As predicted in an earlier article, the ammunition crunch is far from abating and seems to be getting worse.
Gun enthusiasts fearful of new anti-gun laws and alarmed by rumors of government hoarding are buying bullets practically by the bushel, making it hard for stores nationwide to keep shelves stocked and even putting a pinch on some local law enforcement departments.
At a 24-hour Walmart in suburban Albany, the ammunition cabinet was three-fourths empty this week; sales clerks said customers must arrive before 9 the morning after a delivery to get what they want. A few miles away, Dick’s Sporting Goods puts up a red rope after ammunition deliveries so buyers can line up early to get a number, averting races up the escalator to the gun counter. Both stores are limiting ammunition purchases to three boxes a day.

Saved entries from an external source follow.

(* ===== verification/Failover.v ===== *)
(** * Promotion: emergency failover and maintenance handoff

    [internal/controller/failover.go] and [handoff.go]: the sequences of MySQL
    statements that move the primary role, as programs over calls to the source,
    the candidate and a connection pinned to the candidate. *)
From S2P Require Import Prelude GoStd Intervals GtidSet Effects.

Local Open Scope Z_scope.

#[local] Arguments prog_bind {Op Ans A B} _ _ : simpl never.

Module Failover.

Import GTID.

(** ** Calls *)

(** [mysql.Checker] values for the source and the candidate, and the candidate's
    pinned [mysql.Session]. *)
Inductive conn : Type := Source | Candidate | Session.

(** [promoteMemoStage] (the statement about to be sent). *)
Inductive promoteMemoStage : Type :=
| promoteMemoNone
| promoteMemoStopSent
| promoteMemoResetSent
| promoteMemoSROClearSent
| promoteMemoROClearSent.

(** Statements and probes; the hooks of a planned failover; the clock, the wait's
    deadline ([WaitErr]: [waitCtx.Err() != nil]), the poll timer ([PollTimer]: the
    timer fired before the deadline) and the caller's cancellation. *)
Inductive op : Type :=
| CheckReadOnly (c : conn)
| SetSuperReadOnly (c : conn) (on : bool)
| SetReadOnly (c : conn) (on : bool)
| KillAppConnections (c : conn)
| WaitForRelayLogDrain (c : conn) (timeout : Z)
| StopReplica (c : conn)
| ResetReplicaAll (c : conn)
| StartReplica (c : conn)
| ChangeReplicationSource (c : conn) (host : string)
| GetGtidExecuted (c : conn)
| ShowReplicaStatus (c : conn)
| PinSession (c : conn)
| CloseSession
| HookGuard
| HookBefore (s : promoteMemoStage)
| HookAfter
| HookGate
| Now
| WaitErr
| PollTimer
| Canceled.

(** Reads answer [None] on error, statements whether they returned no error. A
    replica status is nil or carries [LastSQLError]. *)
Definition ans (o : op) : Type :=
  match o with
  | CheckReadOnly _ => option bool
  | GetGtidExecuted _ => option string
  | ShowReplicaStatus _ => option (option string)
  | Now => Z
  | CloseSession | HookBefore _ | HookAfter => unit
  | _ => bool
  end.

Abbreviation P := (prog ans).

#[export] Instance conn_eq_dec : EqDecision conn.
Proof. solve_decision. Defined.

#[export] Instance memo_eq_dec : EqDecision promoteMemoStage.
Proof. solve_decision. Defined.

#[export] Instance op_eq_dec : EqDecision op.
Proof. solve_decision. Defined.

(** ** Reading GTID sets *)

Inductive read_error : Type :=
| ReadFailed
| UnparseableGTID (raw : string) (e : gtid_error).

Definition readGTIDSetRaw (c : conn) : P (res read_error (string * GTIDSet)) :=
  let! raw := call (GetGtidExecuted c) in
  Ret match (raw : option string) with
      | None => Err ReadFailed
      | Some raw =>
          match ParseGTIDSet raw with
          | Ok set => Ok (raw, set)
          | Err e => Err (UnparseableGTID raw e)
          end
      end.

Definition readGTIDSet (c : conn) : P (res read_error GTIDSet) :=
  let! r := readGTIDSetRaw c in
  Ret match r with Ok (_, set) => Ok set | Err e => Err e end.
Lemma dormant_insert st n l r : dormant st -> Data l = Some r ->
  (Kind (View r) = K -> OperationID (View r) = A -> State r <> active) -> dormant (<[n := l]> st).
Proof.
  intros Hd Hl Hr m lm rm [[<- <-]|[_ Hm]]%lookup_insert_Some Hrm; [|by eapply Hd].
  rewrite Hl in Hrm. by injection Hrm as <-.
Qed.

(** The Lease [l] stands for the stored record [r] at [n]. *)
Definition holds_at (n : string) (l : Lease) (r : deploymentLeaseRecord) (st : store) : Prop :=
  Name l = n /\ exists l0, st !! n = Some l0 /\ Data l0 = Some r.

(** A write over an active record of the same kind and operation keeps everything. *)
Lemma keep_over_active st n l l' r r' : Inv st -> holds_at n l r st -> State r = active ->
  Name l' = n -> Data l' = Some r' -> Kind (View r') = Kind (View r) -> OperationID (View r') = OperationID (View r) ->
  Inv (<[n := l']> st).
Proof.
  intros (Hwf & (nb & lb & rb & Hn & Hb & Hd & Ho & Hs) & Hdor) (_ & l0 & Hl0 & Hd0) Ha Hn' Hd' Hk Hop.
  split; [|split; [|eapply dormant_insert; [done|exact Hd'|rewrite Hk, Hop; intros H1 H2; by destruct (Hdor _ _ _ Hl0 Hd0 H1 H2)]]].
  - intros m lm [[<- <-]|[Hne Hm]]%lookup_insert_Some; [|by apply Hwf].
    split; [done|]. intros r2 H2. rewrite Hd' in H2. injection H2 as <-. rewrite Hk, Hop. by eapply Hwf.
  - exists nb, lb, rb. rewrite lookup_insert_ne; [done|]. intros ->. rewrite Hl0 in Hb. injection Hb as <-. congruence.
Qed.

Lemma triple_readLease fg kind operation Pre : GroupName fg = G ->
  triple Pre (readLease fg kind operation) (fun x st => Pre st /\
    match x with
    | Ok (Some (l, r)) => st !! name kind operation = Some l /\ Data l = Some r
    | Ok None => st !! name kind operation = None
    | Err _ => True
    end).
Proof.
  intros Hg. unfold readLease. rewrite Hg. eapply triple_bind.
  - apply (triple_call _ (GetLease (name kind operation)) (fun x st => Pre st /\
      (x = ReadError \/ x = match st !! name kind operation with Some l => Found l | None => NotFound end))).
    intros st x st' Hp [-> Hx]. auto.
  - intros x. apply triple_ret. intros st [Hp [->|Hx]]; [done|]. split; [done|].
    destruct (st !! name kind operation) as [l|] eqn:El; subst x; [|done].
    case_bool_decide; [done|]. by destruct (Data l) eqn:Ed.
Qed.

(** A write is applied or not; only an applied one is acknowledged. *)
Lemma triple_write fg l r operation Pre (Post : R Lease -> store -> Prop) base :
  base = default (newLease fg (Kind (View r)) operation) l ->
  (forall st, Pre st -> Post (Err ApiError) st) ->
  (forall now st, Pre st -> let l' := projected base r now in
     Post (Ok l') (<[Name base := l']> st) /\ Post (Err ApiError) (<[Name base := l']> st)) ->
  triple Pre (writeLease fg l r operation) Post.
Proof.
  intros -> H0 H1. unfold writeLease. eapply triple_bind; [apply triple_reads, only_call; done|]. intros now. simpl.
  set (l' := projected _ r now). eapply triple_bind with (Mid := fun (ok : bool) st => Post (if ok then Ok l' else Err ApiError) st).
  - assert (forall st x st', Pre st -> (x = false /\ st' = st) \/ st' = <[Name l' := l']> st ->
      Post (if x : bool then Ok l' else Err ApiError) st') as Hput.
    { intros st x st' Hp [[-> ->]| ->]; [by apply H0|]. destruct (H1 now st Hp) as [? ?]. by destruct x. }
    destruct l as [l|].
    + apply (triple_call _ (UpdateLease l') (fun (x : bool) st => Post (if x then Ok l' else Err ApiError) st)).
      intros st x st' Hp Hs. eapply Hput; [exact Hp|]. destruct Hs as [?|[_ ?]]; auto.
    + apply (triple_call _ (CreateLease l') (fun (x : bool) st => Post (if x then Ok l' else Err ApiError) st)).
      intros st x st' Hp Hs. eapply Hput; [exact Hp|]. destruct Hs as [?|[_ ?]]; auto.
  - intros ok. by apply triple_ret.
Qed.

(** A write over the active record it was read as. *)
Lemma triple_write_active fg n l r r' operation :
  State r = active -> Kind (View r') = Kind (View r) -> OperationID (View r') = OperationID (View r) ->
  triple (fun st => Inv st /\ holds_at n l r st) (writeLease fg (Some l) r' operation) (fun x st => Inv st
    /\ forall l', x = Ok l' -> holds_at n l' r' st).
Proof.
  intros Ha Hk Ho. eapply triple_write with (base := l); [done|by intros st [? _]|].
  intros now st [Hi Hh] l'. pose proof Hh as [Hn _]. rewrite Hn.
  assert (Inv (<[n := l']> st)) as Hi' by (eapply keep_over_active; [exact Hi|exact Hh|done..]).
  split; (split; [done|]); intros l2 Hl2; [|done]. injection Hl2 as <-. split; [done|]. exists l'.
  by rewrite lookup_insert_eq.
Qed.

(** What a read of the slot [n] tells about the store. *)
Definition slot_read (n : string) (x : R (option (Lease * deploymentLeaseRecord))) (st : store) : Prop :=
  match x with
  | Ok (Some (l, r)) => holds_at n l r st
  | Ok None => st !! n = None
  | Err _ => True
  end.

Lemma aged_identity fg r now :
  Kind (View (aged fg r now)) = Kind (View r) /\ OperationID (View (aged fg r now)) = OperationID (View r).
Proof. unfold aged. by repeat case_match. Qed.

Lemma aged_state fg r now : State r = active -> State (aged fg r now) <> active -> State (aged fg r now) <> released.
Proof. unfold aged. intros Ha Hn. repeat case_match; simpl in *; congruence. Qed.

Lemma triple_read_slot fg kind operation : GroupName fg = G ->
  triple Inv (readLease fg kind operation) (fun x st => Inv st /\ slot_read (name kind operation) x st).
Proof.
  intros Hg. eapply triple_conseq; [by apply triple_readLease|exact (fun _ H => H)|].
  intros [[[l r]|]|e] st [Hi Hx]; simpl; split; try done. destruct Hx as [Hl Hd]. split; [by apply Hi|].
  by exists l.
Qed.

Lemma triple_current fg kind operation : GroupName fg = G ->
  triple Inv (current fg kind operation)
    (fun x st => Inv st /\ slot_read (name kind (slot_key kind operation)) x st).
Proof.
  intros Hg. unfold current. change (if bool_decide (kind = "failover-hold") then operation else "") with (slot_key kind operation).
  set (n := name kind (slot_key kind operation)).
  eapply triple_try with (Mid := fun x st => Inv st /\ slot_read n (Ok x) st).
  { eapply triple_conseq; [by apply triple_read_slot|done|]. by intros [x|e] st [? ?]. }
  intros [[l r]|]; [|by apply triple_ret].
  destruct (bool_decide (State r = active)) eqn:Ea; [apply bool_decide_eq_true in Ea|by apply triple_ret].
  eapply triple_bind; [apply triple_reads, only_call; done|]. intros now. simpl.
  destruct (aged_identity fg r now) as [Hk Ho].
  destruct (bool_decide (State (aged fg r now) = active)) eqn:Ea'; [apply bool_decide_eq_true in Ea'|].
  { apply triple_ret. intros st [Hi Hh]. split; [done|]. simpl.
    assert (aged fg r now = r) as ->; [|done]. unfold aged in *. repeat case_match; simpl in *; congruence. }
  eapply triple_try with (Mid := fun l' st => Inv st /\ holds_at n l' (aged fg r now) st).
  { eapply triple_conseq; [by apply (triple_write_active fg n l r)|done|].
    intros [l'|e] st [Hi Hl]; [split; [done|by apply Hl]|done]. }
  intros l'. by apply triple_ret.
Qed.

(** Programs that keep every revocation. *)
Definition keeps {A} (p : P A) : Prop := triple Inv p (fun _ => Inv).

Lemma keeps_try {E B C} (p : P (res E B)) (f : B -> P (res E C)) : keeps p -> (forall b, keeps (f b)) -> keeps (try_bind p f).
Proof.
  intros Hp Hf. eapply triple_try with (Mid := fun _ => Inv); [|done].
  eapply triple_conseq; [exact Hp|done|]. by intros [?|?] st.
Qed.

Lemma keeps_bind {B C} (p : P B) (f : B -> P C) : keeps p -> (forall b, keeps (f b)) -> keeps (prog_bind p f).
Proof. intros Hp Hf. by eapply triple_bind. Qed.

Lemma keeps_reads {B} (p : P B) : only reads p -> keeps p.
Proof. apply triple_reads. Qed.

Lemma keeps_ret {B} (b : B) : keeps (Ret b).
Proof. by apply triple_ret. Qed.

Lemma keeps_current fg kind operation : GroupName fg = G -> keeps (current fg kind operation).
Proof. intros Hg. eapply triple_conseq; [by apply triple_current|done|]. by intros x st [? _]. Qed.

Lemma keeps_collect fg ls views : GroupName fg = G -> keeps (collect_holds fg ls views).
Proof.
  intros Hg. revert views. induction ls as [|l ls IH]; intros views; simpl; [apply keeps_ret|].
  case_bool_decide; [apply IH|]. destruct (Data l); [|apply keeps_ret].
  apply keeps_try; [by apply keeps_current|]. intros [[l' r]|]; [case_bool_decide|]; apply IH.
Qed.

Lemma keeps_currentHolds fg : GroupName fg = G -> keeps (currentHolds fg).
Proof.
  intros Hg. unfold currentHolds. apply keeps_bind; [by apply keeps_reads, only_call|].
  intros [ls|]; [|apply keeps_ret]. apply keeps_try; [by apply keeps_collect|intros; apply keeps_ret].
Qed.

(** A fresh group is the group. *)
Lemma triple_fresh fg Pre : triple Pre (fresh fg) (fun x st => Pre st /\ forall g, x = Ok g -> GroupName g = G).
Proof.
  unfold fresh. eapply triple_bind.
  - apply (triple_call _ GetGroup (fun x st => Pre st /\ forall g, x = Some g -> GroupName g = G)).
    by intros st x st' Hp [-> Hx].
  - intros [g|]; apply triple_ret; intros st [Hp Hg]; [case_bool_decide|]; split; try done.
    intros g' [= <-]. auto.
Qed.

Lemma keeps_fresh {B} fg (f : Group -> P (R B)) : (forall g, GroupName g = G -> keeps (f g)) ->
  keeps (try_bind (fresh fg) f).
Proof.
  intros Hf. eapply triple_try with (Mid := fun g st => Inv st /\ GroupName g = G).
  - eapply triple_conseq; [apply (triple_fresh fg Inv)|done|]. intros [g|e] st [Hi Hg]; [auto|done].
  - intros g st tr a st' [Hi Hg]. by apply Hf.
Qed.

Lemma keeps_gate planned fg : keeps (gate planned fg).
Proof. apply keeps_reads, gate_reads. Qed.

Lemma keeps_stable fg : keeps (UnstableReason fg).
Proof. apply keeps_reads, UnstableReason_reads. Qed.

Lemma keeps_call o : reads o = true -> keeps (call (Ans := ans) o).
Proof. intros Ho. by apply keeps_reads, only_call. Qed.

In mid-January, two days after New York became the first state to toughen laws post-Newtown, hunter and target shooter Mark Smith spent $250 to stockpile ammunition, including $43 for a brick of 500 .22-caliber bullets, commonly used for target shooting and hunting small game.
“I had a feeling there was going to be a huge ammunition shortage,” said Smith, browsing shotgun shells this week at Dick’s. “Especially .22s. It’s probably the most popular round out there.”
Likewise, 223 ammunition used in popular semi-automatic rifles is hard to find.